== PROBLEM REQUIREMENTS ==
From the data below, repeat exactly the lines from the line with "intros [Hq [R1" to the line with "exists own', tables_ok", both included.

== GIVEN DATA ==

(* ===== verification/SyscallRun.v ===== *)
(** * Runs of system calls

    The invariant of the kernel over every system call, and what the calls promise to
    a program: files, pipes, descriptors and error numbers. *)
From S2P Require Import Prelude Ring Bytes Alloc Paging.
From S2P Require Import Vfs VfsTree VfsCalls FdTable Sched SchedRun Monad Syscall.

Section run.
Context {H : Type} `{!Allocator H} `{!Paging H}.
Variable raw : Z -> Task.
Variable foreign_read : Z -> Z -> Z -> Vfs.M (H := H) (kResult (list Z)).
Variable foreign_write : Z -> Z -> list Z -> Vfs.M (H := H) (kResult Z).
Variable foreign_close : Z -> Vfs.M (H := H) unit.
Variable foreign_create : Z -> list Z -> Z -> Vfs.M (H := H) Z.
Variable foreign_unlink : Z -> list Z -> Vfs.M (H := H) kStatus.
Variable foreign_readdir : Z -> Z -> Vfs.M (H := H) (kResult Dirent).

#[local] Abbreviation kstate := (Syscall.kstate (H := H)).
Implicit Types s : kstate.

(** ** The invariant *)

(** Queues, tasks, tables, descriptors, nodes and heap blocks are in order. *)
Definition kernel_ok s : Prop := sched_ok (sch s).

(** An open file that no table holds. *)
Definition loose s (f : Z) : Prop :=
  is_Some (fds (fs s) !! f) /\ forall u j, 0 <= j < MAX_FDS -> file (table (ts (sch s)) u) j <> f.

Definition has_table s (t : Z) : Prop := is_Some (tables (ts (sch s)) !! t).

(** Replacing the tables and files under the scheduler. *)
Lemma valid_ts (x : sstate (H := H)) own own' r l zl t' : valid x own r l zl -> tables_ok t' own' -> others_kept own own' ->
  (forall u, is_Some (tables t' !! u) <-> is_Some (tables (ts x) !! u)) -> valid (set_ts t' x) own' r l zl.
Proof.
  intros [Hq [R1 R2 R3 R4 R5 R6]] Ht Hk Hdom. split; [by apply (queues_same x) |]. split; cbn; try done.
  - intros t v a Hv Hi Ha. destruct (R2 t v a Hv Hi Ha) as [? Hn]. split; [by apply Hk |].
    apply eq_None_not_Some. rewrite Hdom, Hn. by intros [].
  - intros t v Hv Hf. rewrite Hdom. by apply (R5 t).
Qed.

(** Another file system under the tables: every file in a slot stays open. *)
Lemma tables_vfs (x : tstate (H := H)) own v : tables_ok x own -> fs_from own v ->
  (forall u j, 0 <= j < MAX_FDS -> file (table x u) j <> 0 -> is_Some (fds v !! file (table x u) j)) ->
  exists own', tables_ok (set_vfs v x) own' /\ others_kept own own'.
Proof.
  intros [_ _ T3 _ T5] (own' & Hm & Ho & Hk) Hopen. exists own'. split; [| done]. split; cbn; try done.
  intros t Ht. by apply Hk, T3.
Qed.

Lemma put_fs_ok s v : kernel_ok s -> (forall base, fs_from base (fs s) -> fs_from base v) ->
  (forall u j, 0 <= j < MAX_FDS -> file (table (ts (sch s)) u) j <> 0 -> is_Some (fds v !! file (table (ts (sch s)) u) j)) ->
  kernel_ok (put_fs v s).
Proof.
  intros (own & r & l & zl & Hv) Hfs Hopen. pose proof (rs_tables _ _ (proj2 Hv)) as Ht.
  destruct (tables_vfs (ts (sch s)) own v Ht) as (own' & Ht' & Hk); [| done |].
  - apply Hfs. exists own. split_and!; [apply (tb_mem _ _ Ht) | apply (tb_obj _ _ Ht) | by intros a].
  - exists own', r, l, zl. by apply (valid_ts (sch s) own).
Qed.

Lemma open_files s u j : kernel_ok s -> 0 <= j < MAX_FDS -> file (table (ts (sch s)) u) j <> 0 ->
  is_Some (fds (fs s) !! file (table (ts (sch s)) u) j).
Proof. intros (own & r & l & zl & Hv). apply (tb_open _ _ (rs_tables _ _ (proj2 Hv))). Qed.

Lemma kernel_fs s : kernel_ok s -> fs_from ∅ (fs s).
Proof.
  intros (own & r & l & zl & Hv). pose proof (rs_tables _ _ (proj2 Hv)) as Ht. exists own.
  split_and!; [apply (tb_mem _ _ Ht) | apply (tb_obj _ _ Ht) | done].
Qed.

(** A call into the file system that closes nothing. *)
Lemma on_fs_ok {A} (m : Vfs.M (H := H) A) s (Q : A -> Vfs.state H -> Prop) : kernel_ok s ->
  (forall base, fs_from base (fs s) -> exists r v, m (fs s) = Some (r, v) /\ fs_from base v /\
     (forall f, is_Some (fds (fs s) !! f) -> is_Some (fds v !! f)) /\ Q r v) ->
  exists r v, on_fs m s = Some (r, put_fs v s) /\ kernel_ok (put_fs v s) /\
    (forall f, is_Some (fds (fs s) !! f) -> is_Some (fds v !! f)) /\ Q r v.
Proof.
  intros Hs Hm. destruct (Hm ∅ (kernel_fs s Hs)) as (r & v & Hrun & _ & Hmono & HQ). exists r, v.
  split; [unfold on_fs, run_on; by rewrite Hrun |]. split; [| done]. apply put_fs_ok; [done | |].
  - intros base Hb. destruct (Hm base Hb) as (r' & v' & Hrun' & Hfs & _). by simplify_eq.
  - intros u j Hj Hne. by apply Hmono, open_files.
Qed.

(** ** Descriptor tables *)

Lemma file_put t x s u j : file (table (ts (sch (put_table t x s))) u) j = if decide (t = u) then file x j else file (table (ts (sch s)) u) j.
Proof. unfold put_table. cbn. rewrite table_upd. by case_decide. Qed.

Lemma kernel_put_table s t x : kernel_ok s -> has_table s t ->
  (forall own, tables_ok (ts (sch s)) own -> tables_ok (upd_table t (fun _ => x) (ts (sch s))) own) -> kernel_ok (put_table t x s).
Proof.
  intros (own & r & l & zl & Hv) Ht Hx. exists own, r, l, zl. apply (valid_ts (sch s) own); [done | | by intros a |].
  - apply Hx, (rs_tables _ _ (proj2 Hv)).
  - intros u. by apply tables_upd_own.
Qed.

Lemma upd_const t (g : FDTable -> FDTable) (x : tstate (H := H)) : upd_table t (fun _ => g (table x t)) x = upd_table t g x.
Proof. done. Qed.

Lemma put_same s t : has_table s t -> put_table t (table_of t s) s = s.
Proof.
  intros [x Hx]. unfold put_table, upd_table, table_of, table. rewrite Hx. cbn. rewrite insert_id by done. destruct s as [[[? ?]]]; done.
Qed.

(** Emptying a slot. *)
Lemma take_ok (x : tstate (H := H)) own t i n : tables_ok x own -> is_Some (tables x !! t) -> tables_ok (upd_table t (store i 0 n) x) own.
Proof.
  intros [T1 T2 T3 T4 T5] Ht. assert (forall u j, file (table (upd_table t (store i 0 n) x) u) j =
    if decide (t = u /\ i = j) then 0 else file (table x u) j) as Hfile by (intros u j; apply (file_upd t i 0 (fun _ => n))).
  split; cbn; try done.
  - intros u Hu. apply T3. by apply (tables_upd_own t (store i 0 n) x).
  - intros u j Hj. rewrite Hfile. case_decide; [done |]. by apply T4.
  - intros u j w k Hj Hk. rewrite !Hfile. repeat case_decide; intros Hne Heq; first [congruence | by apply T5].
Qed.

Definition open_at s (t fd f : Z) : Prop := 0 <= fd < MAX_FDS /\ file (table_of t s) fd = f /\ f <> 0.

Lemma lookup_run s t fd : 0 <= fd -> exists e f, fdt_lookup t fd s = Some ((e, f), s) /\
  ((e = E_OK /\ open_at s t fd f) \/ (e = E_BADF /\ f = 0 /\ forall g, ~ open_at s t fd g)).
Proof.
  intros Hfd. unfold fdt_lookup. step_st. unfold FdTable.lookup. unfold open_at.
  destruct (Z.leb_spec MAX_FDS fd); [eexists _, _; split; [done |]; right; split_and!; [done | done | intros g ?; lia] |].
  destruct (Z.eqb_spec (file (table_of t s) fd) 0) as [E | E].
  - eexists _, _. split; [done |]. right. split_and!; [done | done |]. intros g (_ & <- & ?). done.
  - eexists _, _. split; [done |]. left. by split_and!.
Qed.

Lemma open_at_fd s t fd f : kernel_ok s -> open_at s t fd f -> is_Some (fds (fs s) !! f).
Proof. intros Hs (Hfd & <- & Hne). by apply open_files. Qed.

(** What [install] and [install_at] do: the file is in the slot that was free, or
    nothing changed. *)
Definition installed s s' (t f fd : Z) : Prop :=
  0 <= fd < MAX_FDS /\ file (table_of t s) fd = 0 /\ fs s' = fs s /\ has_table s' t /\
  (forall u j, file (table (ts (sch s')) u) j = if decide (t = u /\ fd = j) then f else file (table (ts (sch s)) u) j) /\
  (exists x, s' = put_table t x s).

Lemma has_put s t x u : has_table s t -> has_table (put_table t x s) u <-> has_table s u.
Proof. intros Ht. unfold has_table. cbn. by apply (tables_upd_own t (fun _ => x)). Qed.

== PROBLEM SOLUTION ==
  intros [Hq [R1 R2 R3 R4 R5 R6]] Ht Hk Hdom. split; [by apply (queues_same x) |]. split; cbn; try done.
  - intros t v a Hv Hi Ha. destruct (R2 t v a Hv Hi Ha) as [? Hn]. split; [by apply Hk |].
    apply eq_None_not_Some. rewrite Hdom, Hn. by intros [].
  - intros t v Hv Hf. rewrite Hdom. by apply (R5 t).
Qed.

(** Another file system under the tables: every file in a slot stays open. *)
Lemma tables_vfs (x : tstate (H := H)) own v : tables_ok x own -> fs_from own v ->
  (forall u j, 0 <= j < MAX_FDS -> file (table x u) j <> 0 -> is_Some (fds v !! file (table x u) j)) ->
  exists own', tables_ok (set_vfs v x) own' /\ others_kept own own'.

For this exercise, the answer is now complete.